··· Record set
(* ===== verification/DtpExamples.v ===== *)
(** * The multiplexing socket: a scenario

    Three datagrams from one peer on two channels, received over the reference
    operating system; the theorems on the socket at this input, and the two
    owners of a channel that the backlog of [poll_incoming] makes. *)

From S2P Require Export DtpClients.

Import Dtp Reference UdpReference.

#[local] Instance example_profile : Profile := dev.

Module DtpExample.
Definition peer : SocketAddr :=
  SockV4 (MkSockV4 (MkV4 Byte.x7f Byte.x00 Byte.x00 Byte.x01) 8000).

Definition chan (id : byte) : Channel := MkChannel (from_socket_addr peer) id.

(** The network: three datagrams to come. *)
Definition net : os := MkOs
  [Ok ([Byte.x01; Byte.xaa], peer, None);
   Ok ([Byte.x02; Byte.xbb], peer, Some CE);
   Ok ([Byte.x01; Byte.xcc], peer, None)] [] peer 64.

Definition coming : list arrival :=
  [([Byte.x01; Byte.xaa], peer, false);
   ([Byte.x02; Byte.xbb], peer, true);
   ([Byte.x01; Byte.xcc], peer, false)].

Definition bound : InnerDtpSocket (K:=os) :=
  MkInner (MkOs [] [] peer 64) slab_new ∅ ∅ sq_new.

Definition start : InnerDtpSocket (K:=os) := set_socket net bound.

Definition local : Addr := from_socket_addr peer.

Lemma bound_eq : bind local = Ok bound.
Proof. reflexivity. Defined.

Lemma start_inv : Inv start.
Proof. apply network_inv, (proj1 (bind_inv local bound bound_eq)). Qed.

Lemma net_arrives : arrives buffer_len net coming (MkOs [] [] peer 64).
Proof. repeat (eapply arrives_cons; [vm_compute; reflexivity|]). apply arrives_nil. Qed.

Lemma socket_refines_witness :
  Inv bound ∧ abs bound = MkASock (socket bound) ∅ ∅ [].
Proof. exact (proj1 socket_refines local bound bound_eq). Defined.

(** One receive, then the next call is safe. *)
Lemma reachable_safe_witness :
  no_panic (run_op (OpClose (chan Byte.x01)) start).
Proof.
  apply (reachable_safe local bound start bound_eq); [|exact I].
  apply rtc_once, step_network.
Defined.

Lemma poll_loops_terminate_witness :
  terminates (poll_channel 4 (chan Byte.x07) start) ∧
  poll_channel 4 (chan Byte.x07) start = poll_channel 5 (chan Byte.x07) start ∧
  terminates (poll_incoming 4 start) ∧ poll_incoming 4 start = poll_incoming 5 start.
Proof. apply (poll_loops_terminate start); [apply start_inv|cbn; lia|cbn; lia]. Defined.

Lemma poll_channel_delivers_witness :
  ∃ p s', poll_channel 4 (chan Byte.x02) start = Return p s' ∧
    datagram_of p = Datagram true [Byte.x02; Byte.xbb] ∧ Inv s'.
Proof.
  apply (poll_channel_delivers start (chan Byte.x02) coming (MkOs [] [] peer 64) _ []).
  - apply start_inv.
  - apply net_arrives.
  - cbn; lia.
  - vm_compute. reflexivity.
Defined.

Lemma poll_incoming_accepts_witness :
  ∃ s', poll_incoming 4 start = Return (chan Byte.x01) s' ∧
    channels s' = {[chan Byte.x01]} ∪ channels start ∧ Inv s'.
Proof.
  apply (poll_incoming_accepts start coming (MkOs [] [] peer 64)).
  - apply start_inv.
  - reflexivity.
  - apply net_arrives.
  - cbn; lia.
  - vm_compute. reflexivity.
Defined.

Lemma channel_ownership_witness : ∃ s', close (chan Byte.x01) start = Return () s' ∧ Inv s'.
Proof.
  destruct (channel_ownership start (chan Byte.x01) start_inv) as (_ & _ & s' & ? & ? & _).
  by exists s'.
Defined.

(** A packet with two bytes of payload. *)
Definition packet : DtpPacket :=
  MkDtpPacket false (RawBuf 100 [Byte.x00; Byte.xaa; Byte.xbb] []).

Lemma wire_roundtrip_witness :
  ∃ q, recv_datagram [Byte.x05; Byte.xaa; Byte.xbb] peer 3 true start =
    Return (chan Byte.x05, q) start ∧ payload q = Some [Byte.xaa; Byte.xbb].
Proof.
  destruct (wire_roundtrip (chan Byte.x05) packet [Byte.xaa; Byte.xbb] peer true start start)
    as (_ & q & ? & ? & _); [reflexivity|unfold MAX_PACKET_LEN; cbn; lia|].
  by exists q.
Defined.

(** The same socket over the logging system, receiving on channel 1 twice. *)
Definition start_logged : InnerDtpSocket (K:=logged os) :=
  MkInner (net, []) slab_new ∅ ∅ sq_new.

Definition calls : list op := [OpRecv 4 (chan Byte.x01); OpTtl; OpRecv 4 (chan Byte.x01)].

Lemma channel_fifo_witness :
  ∃ ds, ds = coming ∧ arrivals_for (chan Byte.x01) ds =
    [Datagram false [Byte.x01; Byte.xaa]; Datagram false [Byte.x01; Byte.xcc]].
Proof.
  assert (match run_ops calls start_logged with
          | Some (out, s') => (socket s').2 = coming ∧
              delivered_on (chan Byte.x01) out ++ queue (abs s') (chan Byte.x01) =
              [Datagram false [Byte.x01; Byte.xaa]; Datagram false [Byte.x01; Byte.xcc]]
          | None => False
          end) as Hcalls by (vm_compute; split; reflexivity).
  destruct (run_ops calls start_logged) as [[out s']|] eqn:Hrun; [|destruct Hcalls].
  destruct Hcalls as [Hlog Hout].
  destruct (channel_fifo (chan Byte.x01) calls start_logged s' out) as (ds & Hds & Hq).
  - repeat constructor.
  - intros H. repeat (apply elem_of_cons in H as [H|H]; [discriminate|]). inversion H.
  - apply (network_inv (net, []) (MkInner (MkOs [] [] peer 64, []) slab_new ∅ ∅ sq_new)).
    apply (bind_inv local). reflexivity.
  - exact Hrun.
  - exists ds. rewrite Hlog in Hds. cbn in Hds. split; [done|]. by rewrite Hout in Hq.
Defined.

(** Channel 2 is taken; receiving on it announces channel 1. *)
Definition announced : InnerDtpSocket (K:=os) :=
  default start (final ((c ← outgoing local Byte.x02; poll_channel 4 c) start)).

Lemma incoming_backlog_unclaimed_witness :
  ∃ s', poll_incoming 4 announced = Return (chan Byte.x01) s' ∧ channels s' = channels announced ∧
    ∃ s'', outgoing (peer_addr (chan Byte.x01)) Byte.x01 s' = Return (chan Byte.x01) s''.
Proof.
  destruct (incoming_backlog_unclaimed announced (chan Byte.x01) [] 4)
    as (s' & Hs' & Hch & _ & _ & Hout); [vm_compute; reflexivity|].
  assert (chan Byte.x01 ∉ channels announced) as E.
  { apply (bool_decide_unpack (chan Byte.x01 ∉ channels announced)). vm_compute. exact I. }
  exists s'. split_and!; [done|done|]. by apply Hout.
Defined.

(** Two calls of [poll_incoming] that hand out the same channel. *)
Lemma backlog_two_owners :
  match poll_incoming 4 announced with
  | Return c1 s1 =>
    match final (poll_channel 4 (chan Byte.x02) s1) with
    | Some s2 => match poll_incoming 4 s2 with
                 | Return c2 _ => c1 = c2
                 | _ => False
                 end
    | None => False
    end
  | _ => False
  end.
Proof. vm_compute. reflexivity. Qed.
End DtpExample.
Lemma pop_queue_refines c i :
  refines (λ s : isock, channel_lookup s !! c = Some i) (pop_queue i) (a_pop_packet c)
    (λ o d _, datagram_of <$> o = d).
Proof.
  intros s Hi Hc. pose proof (pop_packet_refines c s Hi I) as H.
  assert (pop_packet c s = pop_queue i s) as <-.
  { unfold pop_packet, connection_id, pop_queue; run. by rewrite Hc. }
  destruct (pop_packet c s), (a_pop_packet c (abs s)); naive_solver.
Qed.

Lemma keeps_pop_queue i : keeps (pop_queue i).
Proof. unfold pop_queue. keeps_steps. Qed.

Lemma t_announce_sound c s0 : sound (λ _ _, True) s0 (t_announce c).
Proof.
  eapply safe_bind; [apply (call_sound (gets channels)); [|keeps_steps]|].
  { eexists _, _, _. apply (gets_channels_refines (λ _, True)). }
  intros taken s _. case_decide; [done|]. apply safe_atomically. intros s1 _ Hi. cbn.
  split_and!; [destruct Hi; by split|by apply keys_same|done].
Qed.

Lemma recv_packet_refines :
  refines (λ _ : isock, True) recv_packet
    (zoom a_sock a_set_sock (udp_poll_recv buffer_len) ≫= λ '(data, peer, _, e),
       a_decode data peer e)
    (λ x y _, x.1 = y.1 ∧ datagram_of x.2 = y.2).
Proof.
  eapply refines_bind; [apply udp_poll_recv_refines|].
  intros [[[data peer] len] e] b. apply refines_pure. intros [<- Hfit].
  by apply recv_datagram_refines.
Qed.

Lemma keeps_recv_packet : keeps recv_packet.
Proof. unfold recv_packet, recv_datagram. keeps_steps. Qed.

Lemma t_poll_recv_sound s0 : sound (λ _ _, True) s0 t_poll_recv.
Proof.
  eapply safe_bind; [apply call_sound|].
  - eexists _, _, _. apply recv_packet_refines.
  - apply keeps_recv_packet.
  - intros [c p] s1 _. eapply safe_bind; [apply connection_id_sound|].
    intros o s2 (i & -> & Hi). eapply safe_bind; [|intros; apply t_announce_sound].
    eapply (keyed_sound _ _ _ c i); [apply push_packet_refines| |done].
    unfold push_packet. keeps_steps.
Qed.

Lemma pop_incoming_sound s0 : sound (λ _ _, True) s0 (atomically pop_incoming).
Proof.
  apply call_sound; [eexists _, _, _; apply pop_incoming_refines|].
  unfold pop_incoming. keeps_steps.
Qed.

Lemma take_channel_sound c s0 : sound (λ _ _, True) s0 (atomically (take_channel c)).
Proof.
  apply safe_atomically. intros s _ Hi. unfold take_channel; run. unfold gets.
  case_decide; cbn; (split_and!; [destruct Hi; by split|by apply keys_same|done]).
Qed.

Lemma t_incoming_loop_sound fuel s0 : sound (λ _ _, True) s0 (t_incoming_loop fuel).
Proof.
  revert s0. induction fuel as [|fuel IH]; intros s0; cbn [t_incoming_loop]; [by intros s|].
  eapply safe_bind; [apply t_poll_recv_sound|]. intros [] s1 _.
  eapply safe_bind; [apply pop_incoming_sound|]. intros [c|] s2 _; [|apply IH].
  eapply safe_bind; [apply take_channel_sound|]. intros [] s3 _; [done|apply IH].
Qed.

Lemma t_pop_packet_sound c s0 : sound (λ _ _, True) s0 (t_pop_packet c).
Proof.
  eapply safe_bind; [apply connection_id_sound|]. intros o s1 (i & -> & Hi).
  by eapply (keyed_sound _ _ _ c i); [apply pop_queue_refines|apply keeps_pop_queue|].
Qed.

Lemma t_channel_loop_sound fuel c s0 : sound (λ _ _, True) s0 (t_channel_loop fuel c).
Proof.
  revert s0. induction fuel as [|fuel IH]; intros s0; cbn [t_channel_loop]; [by intros s|].
  eapply safe_bind; [apply t_poll_recv_sound|]. intros [] s1 _.
  eapply safe_bind; [apply t_pop_packet_sound|]. intros [p|] s2 _; [done|apply IH].
Qed.

(** Every call but a close. *)
Definition closes (o : op) : Prop := match o with OpClose _ => True | _ => False end.

Lemma t_op_sound o s0 : valid_op o → ¬ closes o → sound (λ _ _, True) s0 (t_op (K:=K) o).
Proof.
  intros Ho Hc. destruct o; cbn [t_op]; try done;
    (eapply safe_bind with (Q := λ _ _, True); [|done]).
  - eapply safe_bind; [apply pop_incoming_sound|]. intros [c|] s _; [done|apply t_incoming_loop_sound].
  - eapply safe_bind; [apply t_pop_packet_sound|]. intros [p|] s _; [done|apply t_channel_loop_sound].
  - destruct Ho as [q Hq]. apply call_sound; [eexists _, _, _; by apply poll_send_refines|].
    unfold poll_send. keeps_steps.
  - apply call_sound; [eexists _, _, _; apply outgoing_refines|]. unfold outgoing. keeps_steps.
  - apply call_sound; [|unfold local_addr; keeps_steps].
    eexists _, (zoom a_sock a_set_sock udp_local_addr ≫= λ a, mret (from_socket_addr a)),
      (λ a b _, a = b).
    eapply refines_bind; [apply refines_zoom, local_addr_no_panic|].
    intros a b. apply refines_ret. by intros s ->.
  - apply call_sound; [eexists _, _, _; apply refines_zoom, ttl_no_panic|]. unfold ttl. keeps_steps.
  - apply call_sound; [eexists _, _, _; apply refines_zoom, set_ttl_no_panic|].
    unfold set_ttl. keeps_steps.
Qed.

(** The threads a program may start that closes no channel, and what the
    network does meanwhile. *)
Definition no_close (t : T (list (Channel * datagram))) : Prop :=
  ∃ o, valid_op o ∧ ¬ closes o ∧ t = t_op o.

Definition network (s s' : isock) : Prop := ∃ k, s' = set_socket k s.

(** C7: Invariant under interference.  From [bind] on, let any number of
    threads call the socket in any order, their critical sections interleaved
    in any way, with whatever the network delivers in between: as long as no
    call closes a channel, the tables of channels and queues agree after
    every section, and no thread is about to panic. *)
Theorem concurrent_safe addr (s0 s : isock) ts : bind addr = Ok s0 →
  rtc (pool_step no_close network) (s0, []) (s, ts) → Inv s ∧ ¬ about_to_panic (s, ts).
Proof.
  intros [Hi _]%bind_inv Hs.
  destruct (pool_reachable_ok no_close network Inv keys_kept (s0, []) (s, ts)) as [[? _] ?];
    [| |exact Hs| |done].
  - intros t s1 (o & Ho & Hc & ->) _. by apply t_op_sound.
  - intros s1 s2 [k ->] H. split; [by apply network_inv|by apply keys_same].
  - by split.
Qed.

(** ** A close that overlaps a receive *)

Lemma recv_packet_returns (s : isock) id data peer n e k : Inv s →
  udp_poll_recv buffer_len (socket s) = Return (id :: data, peer, n, e) k →
  ∃ p s', recv_packet s = Return (MkChannel (from_socket_addr peer) id, p) s' ∧ Inv s' ∧
    keys_kept s s' ∧ abs s' = a_set_sock k (abs s) ∧ datagram_of p = Datagram e (id :: data).
Proof.
  intros Hi E. pose proof (transfer _ _ _ s recv_packet_refines Hi) as H.
  unfold zoom in H; run in H. cbn [a_sock abs] in H. rewrite E in H. cbn in H.
  destruct H as ([c p] & s' & Hr & [Hcp Hd] & Hi' & Ha). cbn in Hcp, Hd. subst c.
  exists p, s'. split_and!; try done. apply (keeps_recv_packet s). by rewrite Hr.
Qed.

Lemma connection_id_known (s : isock) c i : channel_lookup s !! c = Some i →
  connection_id c s = Return (Some i) s.
Proof. intros Hc. unfold connection_id; run. unfold gets. by rewrite Hc. Qed.

#[local] Abbreviation interleaves :=
  (rtc (pool_step (λ _ : T (list (Channel * datagram)), False) (λ _ _, False))).

(** The thread at [i] runs its next section and leaves the state [s]. *)
Ltac schedule i s :=
  eapply (pool_runs _ _ i _ _ _ s);
    [reflexivity
    |cbn [t_op]; unfold t_poll_incoming, t_poll_channel, t_close; cbn [t_incoming_loop t_channel_loop];
     unfold t_poll_recv, t_pop_packet, t_announce; cbn beta iota; next_section
    |cbn [insert list_insert]].

(** [close] to its end, while the other thread waits. *)
Lemma close_runs (s : isock) c i : Inv s → channel_lookup s !! c = Some i →
  ∃ s', (∀ t, interleaves (s, [t_op (OpClose c); t]) (s', [Finished []; t])) ∧
    slab_entries (connections s') !! i = None.
Proof.
  intros Hi Hc. destruct (queue_of_Some s c i Hi Hc) as (q & Hq & _).
  destruct (slab_remove_spec _ _ _ _ Hq) as (conns & Hrem & Hent).
  set (s1 := set_channels (channels s ∖ {[c]}) s).
  set (s2 := set_lookup (delete c (channel_lookup s)) s1).
  exists (set_connections conns s2). split; [intros t|cbn; by rewrite Hent, lookup_delete_eq].
  schedule 0%nat s1; [done|].
  schedule 0%nat s1; [run; by rewrite (connection_id_known s1 c i)|].
  schedule 0%nat s2; [done|].
  schedule 0%nat (set_connections conns s2); [|reflexivity].
  run. unfold gets. cbn. by rewrite Hrem.
Qed.

(** C20: A close that overlaps a receive.  If a datagram for channel [c] is the
    next to arrive and [c] has a queue, then a thread that closes [c] while
    another waits for incoming channels can make the second one panic: the
    receive looks the key of [c] up, the close removes the queue, and the
    [unwrap] of the receive finds no queue under the key. *)
Theorem close_race_panics (s : isock) c i id data peer n e k fuel : Inv s →
  udp_poll_recv buffer_len (socket s) = Return (id :: data, peer, n, e) k →
  c = MkChannel (from_socket_addr peer) id → channel_lookup s !! c = Some i →
  sq_items (incoming s) = [] →
  ∃ s' ts, rtc (pool_step (λ _, False) (λ _ _, False))
      (s, [t_op (OpClose c); t_op (OpIncoming (S fuel))]) (s', ts) ∧
    about_to_panic (s', ts).
Proof.
  intros Hi E -> Hc Hin.
  destruct (recv_packet_returns s id data peer n e k Hi E) as (p & s1 & Hr & Hi1 & Hk1 & _).
  set (c := MkChannel (from_socket_addr peer) id) in *.
  pose proof (lookup_weaken _ _ _ _ Hc Hk1) as Hc1.
  assert (pop_incoming s = Return None s) as Hpop.
  { unfold pop_incoming; run. unfold gets. by rewrite sq_pop_empty. }
  destruct (close_runs s1 c i Hi1 Hc1) as (s2 & Hclose & Hnone).
  eexists s2, _. split.
  - schedule 1%nat s; [exact Hpop|].
    schedule 1%nat s1; [exact Hr|].
    schedule 1%nat s1; [by apply connection_id_known|].
    apply Hclose.
  - eapply (pool_panics 1); [done|]. next_section. unfold push_packet; run. unfold gets.
    by rewrite slab_get_spec, Hnone.
Qed.

(** ** Two receives that overlap *)

(** A taken channel [c] with its key, the datagrams waiting on it, and the
    operating system. *)
Record listening (c : Channel) (i : nat) (q : list datagram) (k : K) (s : isock) : Prop := {
  li_inv : Inv s;
  li_key : channel_lookup s !! c = Some i;
  li_taken : c ∈ channels s;
  li_queue : a_conns (abs s) !! c = Some q;
  li_socket : socket s = k
}.

Lemma listening_recv c i q k k' (s : isock) id data peer n e : listening c i q k s →
  udp_poll_recv buffer_len k = Return (id :: data, peer, n, e) k' →
  ∃ p s', recv_packet s = Return (MkChannel (from_socket_addr peer) id, p) s' ∧
    listening c i q k' s' ∧ datagram_of p = Datagram e (id :: data).
Proof.
  intros [Hi Hc Ht Hq Hk] E. rewrite <-Hk in E.
  destruct (recv_packet_returns s id data peer n e k' Hi E) as (p & s' & Hr & Hi' & Hkeep & Ha & Hp).
  exists p, s'. split_and!; [done| |done]. split.
  - done.
  - by eapply lookup_weaken.
  - change (channels s') with (a_taken (abs s')). by rewrite Ha.
  - by rewrite Ha.
  - change (socket s') with (a_sock (abs s')). by rewrite Ha.
Qed.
······
# [What you have to do]
Go through the listing above and copy each line in which the string "MkChannel" is found.

# [Expected answer]
Definition chan (id : byte) : Channel := MkChannel (from_socket_addr peer) id.
  ∃ p s', recv_packet s = Return (MkChannel (from_socket_addr peer) id, p) s' ∧ Inv s' ∧
  c = MkChannel (from_socket_addr peer) id → channel_lookup s !! c = Some i →
  set (c := MkChannel (from_socket_addr peer) id) in *.
  ∃ p s', recv_packet s = Return (MkChannel (from_socket_addr peer) id, p) s' ∧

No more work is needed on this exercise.